Mostly, the committee has been hearing reports from the various subcommittees as we move closer to budget deadlines. However, there have been a few bills of note:
  • HB 2072 – This legislation would create the Eisenhower Preservation Fund, managed by the Eisenhower Foundation, to honor and champion the life and leadership of Dwight D. Eisenhower. The bill would require all vehicle registration applicants to pay a 50-cent nonrefundable surcharge for every vehicle registered. The fee would raise about $1.35 million in FY 2018.
  • The committee discussed HB 2109, which would authorize the Kansas Board of Regents to sell three properties within Riley County owned by Kansas State University. In addition, the bill would convey property owned by Wichita State University to Westar Energy in exchange for land to bury electrical lines for WSU. 

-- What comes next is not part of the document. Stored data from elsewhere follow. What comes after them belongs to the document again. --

(** The viewer over its life: one run of the listener per ['load']
    event, in order, on the same element. *)

Definition session (cbrt : float -> float) (g : Globals)
    (loads : list js_dimensions) : list effect :=
  flat_map (on_load cbrt g) loads.

(** One load on the reference host, with the declared constants: what
    the renderer ends up with. *)

Definition run (w h d : float) : option attribute_value * option attribute_value :=
  let trace := on_load Math.cbrt_ref globals (js_object (Dimensions.make w h d)) in
  (attribute "orientation" trace, attribute "scale" trace).

(** ** The specification's vocabulary

    The words of the specification the code is compared with: a value
    clamped to a range, the minimum of a list of candidates, and the
    per-candidate floor of section 4.2 step 4. *)

Definition clamp (lo hi v : float) : float :=
  if v <? lo then lo else if hi <? v then hi else v.

Definition in_range (lo hi v : float) : Prop :=
  (lo <=? v) = true /\ (v <=? hi) = true.

Definition is_minimum (m : float) (candidates : list float) : Prop :=
  In m candidates /\ forall c, In c candidates -> (m <=? c) = true.

Definition floor_candidate (c : float) : float :=
  if (c <=? 0) || negb (is_finite c) then 0.01 else c.

Definition finalScale_floored (cbrt : float -> float) (g : Globals)
    (effectiveW effectiveH effectiveD : float) : float :=
  clamp 0.01 5.0
    (Math.min
       (map floor_candidate
          [scaleByHeight g effectiveH; scaleByWidth g effectiveW;
           scaleByVolume cbrt g effectiveW effectiveH effectiveD])).

(** No axis is strictly the tallest; two axes tie for tallest. *)

Definition rawY_isTallest (w h d : float) : bool := gt h w && gt h d.

Definition no_tallest_axis (w h d : float) : bool :=
  negb (rawZ_isTallest w h d) && negb (rawX_isTallest w h d)
    && negb (rawY_isTallest w h d).

Definition tie_for_tallest (w h d : float) : bool :=
  ((w =? h) && (d <=? h)) || ((w =? d) && (h <=? d)) || ((h =? d) && (w <=? d)).

(** A bounding box as the data model has it: three real numbers. *)

Definition is_real (v : float) : Prop := is_finite v = true.

Definition measurable (d : Dimensions.t) : Prop :=
  strict_eq_zero (Dimensions.x d) && strict_eq_zero (Dimensions.y d)
    && strict_eq_zero (Dimensions.z d) = false.

(** ** JavaScript strings

    A string is its sequence of UTF-16 code units.  [lit] reads an ASCII
    literal of the source. *)

Definition js_string := list N.

Definition lit (s : string) : js_string := map Ascii.N_of_ascii (list_ascii_of_string s).

Fixpoint js_eqb (a b : js_string) : bool :=
  match a, b with
  | [], [] => true
  | x :: a', y :: b' => N.eqb x y && js_eqb a' b'
  | _, _ => false
  end.

Definition is_ascii (c : N) : bool := (c <? 128)%N.

Definition is_ascii_upper (c : N) : bool := ((65 <=? c) && (c <=? 90))%N.

Definition is_ascii_lower (c : N) : bool := ((97 <=? c) && (c <=? 122))%N.

Definition lower_unit (c : N) : N := if is_ascii_upper c then (c + 32)%N else c.

(** The white space and line terminators that [String.prototype.trim]
    removes (ECMAScript 12.2 and 12.3), all in the basic plane. *)

Definition is_white_space (c : N) : bool :=
  existsb (N.eqb c)
    [9; 10; 11; 12; 13; 32; 160; 5760; 8232; 8233; 8239; 8287; 12288; 65279]%N
  || ((8192 <=? c) && (c <=? 8202))%N.

Fixpoint trim_start (s : js_string) : js_string :=
  match s with
  | [] => []
  | c :: rest => if is_white_space c then trim_start rest else s
  end.

Definition trim (s : js_string) : js_string := rev (trim_start (rev (trim_start s))).

(** [String.prototype.toLowerCase] follows the Unicode case tables, which
    are the host's.  Two facts about it are used: on an ASCII string it
    lowers each letter in place, and its result holds no ASCII capital. *)

Record toLowerCase_conforms (toLowerCase : js_string -> js_string) : Prop := {
  lower_ascii : forall s, forallb is_ascii s = true -> toLowerCase s = map lower_unit s;
  lower_no_capital : forall s, existsb is_ascii_upper (toLowerCase s) = false
}.

Definition toLowerCase_ref (s : js_string) : js_string := map lower_unit s.

(** ** Format model name for display

    [formatModelName]: the three [replace] calls.  [/\.glb$/i] matches the
    four last code units; without the [u] flag a code unit beyond ASCII
    never matches an ASCII letter.  [\w] is [[A-Za-z0-9_]] and [\b\w] a
    word character that starts the string or follows a non-word one; the
    callback upper-cases that one character. *)

Definition is_word (c : N) : bool :=
  ((48 <=? c) && (c <=? 57))%N || is_ascii_upper c || N.eqb c 95 || is_ascii_lower c.

Definition toUpperCase_word (c : N) : N := if is_ascii_lower c then (c - 32)%N else c.

Definition ends_with_glb (filename : js_string) : bool :=
  match rev filename with
  | b :: l :: g :: dot :: _ =>
      N.eqb dot 46 && N.eqb (lower_unit g) 103 && N.eqb (lower_unit l) 108
        && N.eqb (lower_unit b) 98
  | _ => false
  end.

Definition strip_glb (filename : js_string) : js_string :=
  if ends_with_glb filename then firstn (List.length filename - 4) filename else filename.

Definition separators_to_spaces (s : js_string) : js_string :=
  map (fun c => if N.eqb c 45 || N.eqb c 95 then 32%N else c) s.

Fixpoint capitalize_words (after_word : bool) (s : js_string) : js_string :=
  match s with
  | [] => []
  | c :: rest =>
      (if is_word c && negb after_word then toUpperCase_word c else c)
      :: capitalize_words (is_word c) rest
  end.

Definition formatModelName (filename : js_string) : js_string :=
  capitalize_words false (separators_to_spaces (strip_glb filename)).

(** A code unit that is neither [-] nor [_]. *)

Definition no_separator (c : N) : bool := negb (N.eqb c 45) && negb (N.eqb c 95).

(** Whether every word of a string starts with something else than a
    lower-case letter. *)

Fixpoint words_capitalized (after_word : bool) (s : js_string) : bool :=
  match s with
  | [] => true
  | c :: rest =>
      negb (is_word c && negb after_word && is_ascii_lower c)
      && words_capitalized (is_word c) rest
  end.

We've been through sin, sales tax exemptions, income, gas, we've laid out what all the options are, it's time to piece together a bill people can vote for. Like the Senate, there is significant interest in working tax bills before we run the budget. They don't want to vote for a budget before they see a tax plan. We worked hard to create and pass the tax bill discussed in "In the News."

Health & Human Services
It was thrilling not only to be able to introduce a viable Medicaid Expansion bill (HB 2064) for consideration this year, but to hold a week of hearings. There were only a handful of opponents to the bill, and one was a State Senator from Arkansas who testified as “neutral” on the bill. I asked him a few questions and finally he admitted there were so many testifying in favor that he wanted to present the other side. Doesn’t sound very “neutral” to me!

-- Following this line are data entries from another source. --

Lemma NUM_WORDS_to_int (w : string) (n : Z) :
  NUM_WORDS !! w = Some n -> Str.to_int (Str.of_int n) = Some n.
Proof.
  intros Hw. apply elem_of_list_to_map_2 in Hw.
  repeat (apply elem_of_cons in Hw as [[= -> ->]|Hw]; [reflexivity|]).
  now apply elem_of_nil in Hw.
Qed.

Lemma OP_WORDS_values (w op : string) :
  OP_WORDS !! w = Some op ->
  op = "+" \/ op = "-" \/ op = "*" \/ op = "/" \/ op = "**".
Proof.
  intros Hw. apply elem_of_list_to_map_2 in Hw.
  repeat (apply elem_of_cons in Hw as [[= -> ->]|Hw]; [tauto|]).
  now apply elem_of_nil in Hw.
Qed.

Section EvaluatorErrors.

Context (H : host).

Abbreviation val := (number (flonum H)).
Abbreviation env := (gmap string val).

Lemma of_host_raises (r : arithmetic_error + flonum H) (x : exn) :
  of_host H r = Raise x -> exists a, x = ArithmeticError a.
Proof. destruct r; intros [= <-]; eauto. Qed.

Lemma arith_raises (a b : val) (x : exn) :
  (add H a b = Raise x \/ sub H a b = Raise x \/ mul H a b = Raise x
   \/ truediv H a b = Raise x \/ pow H a b = Raise x) ->
  exists err, x = ArithmeticError err.
Proof.
  intros [Hr|[Hr|[Hr|[Hr|Hr]]]];
    destruct a as [m|f], b as [n|g]; simpl in Hr;
    try discriminate; try (eapply of_host_raises; eassumption).
  - destruct (n =? 0); [|eapply of_host_raises; eassumption].
    injection Hr as <-. eauto.
  - destruct (0 <=? n); [discriminate|eapply of_host_raises; eassumption].
Qed.

Lemma push_result_raises (r : outcome val) (st : list val) (x : exn) :
  (let* v := r in Ok (v :: st)) = Raise x -> r = Raise x.
Proof. destruct r; simpl; congruence. Qed.

(** What one token of the tokenizer can raise in the evaluator. *)
Lemma eval_token_lexed_raises (t : Token) (st : list val) (e : env) (x : exn) :
  lexed t -> rpn_kind t ->
  (eval_token H t st e).2 = Raise x ->
  x = SyntaxError NotEnoughValues
  \/ (exists name, x = NameError name /\ e !! name = None)
  \/ (exists err, x = ArithmeticError err).
Proof.
  intros Hlex Hkind. unfold eval_token, kind_is.
  destruct Hlex as [(Hk & w & n & Hw & Hv)
                   |[(Hk & w & Hw & _)|[(Hk & _)|[-> | [-> | ->]]]]];
    try (exfalso; destruct Hkind as [Hk|[Hk|Hk]]; discriminate Hk).
  - rewrite Hk, Hv, (NUM_WORDS_to_int _ _ Hw). discriminate.
  - rewrite Hk. cbn [String.eqb Ascii.eqb Bool.eqb].
    destruct st as [|b [|a st2]]; [intros [= <-]; auto..|].
    unfold lift. cbn [pop_num bind snd].
    apply OP_WORDS_values in Hw.
    decompose [or] Hw; clear Hw;
      match goal with Hop : value t = _ |- _ => rewrite Hop end;
      cbn [String.eqb Ascii.eqb Bool.eqb];
      intros Hr%push_result_raises; right; right;
      apply (arith_raises a b); tauto.
  - rewrite Hk. cbn [String.eqb Ascii.eqb Bool.eqb].
    unfold and_then, env_contains, env_getitem, raise, lift, ret.
    destruct (e !! value t) eqn:Hget; cbn [negb snd]; rewrite ?Hget;
      [discriminate|].
    intros [= <-]. right; left. eauto.
Qed.

Lemma eval_loop_lexed_raises (rpn : list Token) (st : list val) (e : env)
    (x : exn) :
  Forall lexed rpn -> Forall rpn_kind rpn ->
  (eval_loop H rpn st e).2 = Raise x ->
  x = SyntaxError NotEnoughValues
  \/ (exists name, x = NameError name /\ e !! name = None)
  \/ (exists err, x = ArithmeticError err).
Proof.
  intros Hlex. revert st. induction Hlex as [|t rpn Ht Hrpn IH];
    intros st Hkind; [discriminate|].
  inversion Hkind; subst. rewrite eval_loop_cons.
  destruct (eval_token H t st e).2 as [st'|x'|] eqn:Htok; simpl;
    [now apply IH| |discriminate].
  intros [= ->]. eapply eval_token_lexed_raises; eassumption.
Qed.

Another big win is that the chairman has agreed to do hearings on the mid-level dentistry bill, which would allow another profession in between dental hygienists and full DDMs in the state, with the express intent of meeting demand in rural Kansas.
I was also appointed to the Bob Bethell KanCare Oversight Committee, which meets quarterly to review reports and operations of the state’s privatized Medicaid system. I’ve been working very closely with these issues in a variety of capacities, so I was thrilled to be appointed to the board.

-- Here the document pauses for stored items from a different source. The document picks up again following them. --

(** ** Failures of the endpoints *)

(** X10. Whenever [optimize_prompt] raises, the registry's create call
    has raised: the status is 500 and the detail is "Failed to store
    prompt in Langfuse: " followed by the registry's message; the outer
    handler's "Prompt optimization failed" is never what the caller
    sees.  Exactly one create call was made. *)
Theorem optimize_failure_is_registry_failure
  {R} (client : Langfuse R) (request : OptimizeRequest) (r : R) (h : HTTPException) :
  outcome (run client (optimize_prompt request) r) = inl h ->
  status_code h = 500
  /\ (exists e,
        fst (do_create_prompt client (prompt_data request) r) = Raised e
        /\ detail h = "Failed to store prompt in Langfuse: " +:+ str e)
  /\ (forall x, detail h <> "Prompt optimization failed: " +:+ x)
  /\ calls (run client (optimize_prompt request) r)
     = [lf.create_prompt (prompt_data request)].
Proof.
  intros H.
  destruct (do_create_prompt client (prompt_data request) r) as [[p|e] r'] eqn:E.
  - rewrite (optimize_prompt_returns request client r r' p E) in H. discriminate H.
  - rewrite (optimize_prompt_raises request client r r' e E) in H.
    injection H as Hh. subst h. cbn [status_code detail fst].
    split; [reflexivity|]. split; [exists e; split; reflexivity|].
    split; [intros x; discriminate|].
    now rewrite (optimize_prompt_raises request client r r' e E).
Qed.

Lemma optimize_failure_is_registry_failure_witness :
  status_code {| status_code := 500;
                 detail := "Failed to store prompt in Langfuse: connection refused" |}
  = 500
  /\ calls (run langfuse (optimize_prompt greeting_request) (unreachable []))
     = [lf.create_prompt (prompt_data greeting_request)].
Proof.
  destruct (optimize_failure_is_registry_failure
              langfuse greeting_request (unreachable [])
              {| status_code := 500;
                 detail := "Failed to store prompt in Langfuse: connection refused" |})
    as (Hs & _ & _ & Hc).
  - reflexivity.
  - split; [exact Hs | exact Hc].
Defined.

(** X11. The same failure of the registry's get is reported differently
    by the two endpoints that read: [get_prompt] answers 404 with a
    detail made of the name and the label only, [promote_rollout] answers
    500 with the registry's message in the detail.  A label that no
    version carries is thus a server error for a promotion. *)
Theorem get_failure_404_promote_500
  {R} (client : Langfuse R) (name label to_label : string) (r : R) (e : Exception) :
  fst (do_get_prompt client name label r) = Raised e ->
  outcome (run client (get_prompt name label) r)
  = inl {| status_code := 404;
           detail := "Prompt not found: " +:+ name
                     +:+ " (label: " +:+ label +:+ ")" |}
  /\ outcome (run client (promote_rollout name label to_label) r)
     = inl {| status_code := 500;
              detail := "Failed to promote prompt: " +:+ str e |}.
Proof.
  intros H. rewrite get_prompt_run, promote_rollout_run. cbn [outcome].
  now rewrite H.
Qed.

Lemma get_failure_404_promote_500_witness :
  outcome (run langfuse (get_prompt "greeting" "production")
             {| versions := [greeting_v1 ["staging"]]; failure := None |})
  = inl {| status_code := 404;
           detail := "Prompt not found: greeting (label: production)" |}
  /\ outcome (run langfuse (promote_rollout "greeting" "production" "live")
                {| versions := [greeting_v1 ["staging"]]; failure := None |})
     = inl {| status_code := 500;
              detail := "Failed to promote prompt: "
                        +:+ "no version of greeting carries production" |}.
Proof.
  apply (get_failure_404_promote_500 langfuse "greeting" "production" "live"
           {| versions := [greeting_v1 ["staging"]]; failure := None |}
           {| exc_class := "NotFoundError";
              str := "no version of greeting carries production" |}).
  reflexivity.
Defined.

(** X12. [promote_rollout] never writes: against any registry client its
    only call is one get under [from_label], and [to_label] is in no
    call.  On the registry modelled here the state is therefore left as it
    was, so every later [get_prompt] answers as it would have before the
    promotion. *)
Theorem promote_rollout_is_read_only :
  (forall R (client : Langfuse R) (name from_label to_label : string) (r : R),
      calls (run client (promote_rollout name from_label to_label) r)
      = [lf.get_prompt name from_label])
  /\ forall (reg : Registry) (name from_label to_label n l : string),
      registry (run langfuse (promote_rollout name from_label to_label) reg) = reg
      /\ run langfuse (get_prompt n l)
           (registry (run langfuse (promote_rollout name from_label to_label) reg))
         = run langfuse (get_prompt n l) reg.
Proof.
  split.
  - intros R client name from_label to_label r. now rewrite promote_rollout_run.
  - intros reg name from_label to_label n l.
    assert (E : registry (run langfuse (promote_rollout name from_label to_label) reg)
                = reg).
    { rewrite promote_rollout_run. cbn. unfold registry_get.
      destruct (failure reg); [reflexivity|].
      destruct (List.find _ _); reflexivity. }
    split; [exact E | now rewrite E].
Qed.

(** ** The health endpoint *)

(** X14. [health_check] does not consult the registry: against any
    client, in any state, it makes no call, leaves the state alone and
    answers "healthy"; the URL it reports is the value of
    LANGFUSE_BASE_URL when the variable is set, the empty string
    included, and http://langfuse-web:3000 when it is not. *)
Theorem health_check_ignores_registry
  {R} (client : Langfuse R) (r : R) (environ : gmap string string) :
  exists answer,
    run client (health_check environ) r
    = {| outcome := inr answer; registry := r; calls := [] |}
    /\ status answer = "healthy"
    /\ service answer = "prompt-optimizer"
    /\ (forall url, environ !! "LANGFUSE_BASE_URL" = Some url ->
          health_langfuse_url answer = url)
    /\ (environ !! "LANGFUSE_BASE_URL" = None ->
          health_langfuse_url answer = "http://langfuse-web:3000").
Proof.
  eexists. split; [reflexivity|]. cbn [status service health_langfuse_url].
  unfold langfuse_url, getenv. repeat split.
  - intros url ->. reflexivity.
  - intros ->. reflexivity.
Qed.

Lemma health_check_ignores_registry_witness :
  exists answer,
    outcome (run langfuse (health_check (<["LANGFUSE_BASE_URL" := ""]> ∅))
               (unreachable []))
    = inr answer
    /\ status answer = "healthy"
    /\ health_langfuse_url answer = "".
Proof.
  destruct (health_check_ignores_registry langfuse (unreachable [])
              (<["LANGFUSE_BASE_URL" := ""]> ∅))
    as (answer & E & Hs & _ & Hurl & _).
  exists answer. split; [now rewrite E|]. split; [exact Hs|].
  apply Hurl. reflexivity.
Defined.

(** ** Optimize, then read back *)

Lemma existsb_eqb_In (l : string) (ls : list string) :
  In l ls -> existsb (String.eqb l) ls = true.
Proof.
  intros H. apply existsb_exists. exists l. split; [exact H|].
  apply String.eqb_refl.
Qed.

(** On a working registry a create answers with the version it stores,
    and a get under one of the labels sent finds that version. *)
Lemma registry_get_after_create (reg : Registry) (d : PromptData) (l : string) :
  failure reg = None ->
  In l (pd_labels d) ->
  exists created reg',
    registry_create d reg = (Returned created, reg')
    /\ pc_version created = next_version (pd_name d) reg
    /\ pc_prompt created = pd_prompt d
    /\ pc_labels created = pd_labels d
    /\ registry_get (pd_name d) l reg' = (Returned created, reg').
Proof.
  intros Hf Hl. unfold registry_create. rewrite Hf.
  eexists. eexists. split; [reflexivity|]. repeat split.
  unfold registry_get. cbn [failure versions List.find].
  unfold carries at 1. cbn [pv_name pv_labels].
  now rewrite String.eqb_refl, (existsb_eqb_In l _ Hl).
Qed.

(** X15. Round trip on a working registry: after a successful
    [optimize_prompt], [get_prompt] with the request's name and any one
    of its labels returns the version number the response announced, the
    optimized prompt and the request's labels. *)
Theorem optimize_then_get (reg : Registry) (request : OptimizeRequest) (l : string) :
  failure reg = None ->
  In l (labels request) ->
  exists response view,
    outcome (run langfuse (optimize_prompt request) reg) = inr response
    /\ outcome (run langfuse (get_prompt (name request) l)
                  (registry (run langfuse (optimize_prompt request) reg)))
       = inr view
    /\ view_name view = name request
    /\ view_version view = version response
    /\ view_prompt view = optimized_prompt request
    /\ view_prompt view = resp_optimized_prompt response
    /\ view_labels view = labels request.
Proof.
  intros Hf Hl.
  destruct (registry_get_after_create reg (prompt_data request) l Hf Hl)
    as (created & reg' & Hc & Hv & Hp & Hls & Hg).
  rewrite (optimize_prompt_returns request langfuse reg reg' created Hc).
  cbn [outcome registry]. rewrite get_prompt_run.
  cbn [outcome do_get_prompt langfuse]. cbn [prompt_data pd_name] in Hg.
  rewrite Hg. cbn [fst].
  eexists. eexists. split; [reflexivity|]. split; [reflexivity|].
  cbn [view_name view_version view_prompt view_labels version resp_optimized_prompt].
  repeat split; assumption.
Qed.

Lemma optimize_then_get_witness :
  exists response view,
    outcome (run langfuse (optimize_prompt greeting_request)
               {| versions := [greeting_v1 ["staging"]]; failure := None |})
    = inr response
    /\ outcome (run langfuse (get_prompt "greeting" "staging")
                  (registry (run langfuse (optimize_prompt greeting_request)
                               {| versions := [greeting_v1 ["staging"]];
                                  failure := None |})))
       = inr view
    /\ view_version view = version response
    /\ view_prompt view = AStr "help.".
Proof.
  destruct (optimize_then_get
              {| versions := [greeting_v1 ["staging"]]; failure := None |}
              greeting_request "staging" eq_refl)
    as (response & view & E1 & E2 & _ & Hv & Hp & _).
  - left. reflexivity.
  - exists response, view. repeat split; assumption.
Defined.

Beyond the Medicaid Expansion hearings, we also considered these bills:  
  • HB 2046 would create a new licensed profession of Anesthesiologist Assistant. The requirements for acquiring and maintaining licensure and issuance of the license would be handled by the Board of Healing Arts.
  • HB 2121 would require all people who administer vaccines to report each administered vaccine to the KS Immunization Registry maintained by KDHE. Currently only pharmacists are required to do so. This will help create a seamless vaccination record across the state.
  • Similar to the nursing student loan expansion we heard last week, HB 2124 would include general psychiatry and child psychiatry to the list of residency training programs eligible for the Medical Student Loan Program.
I will keep you posted and look forward to any questions or comments you might have on this or other legislative issues.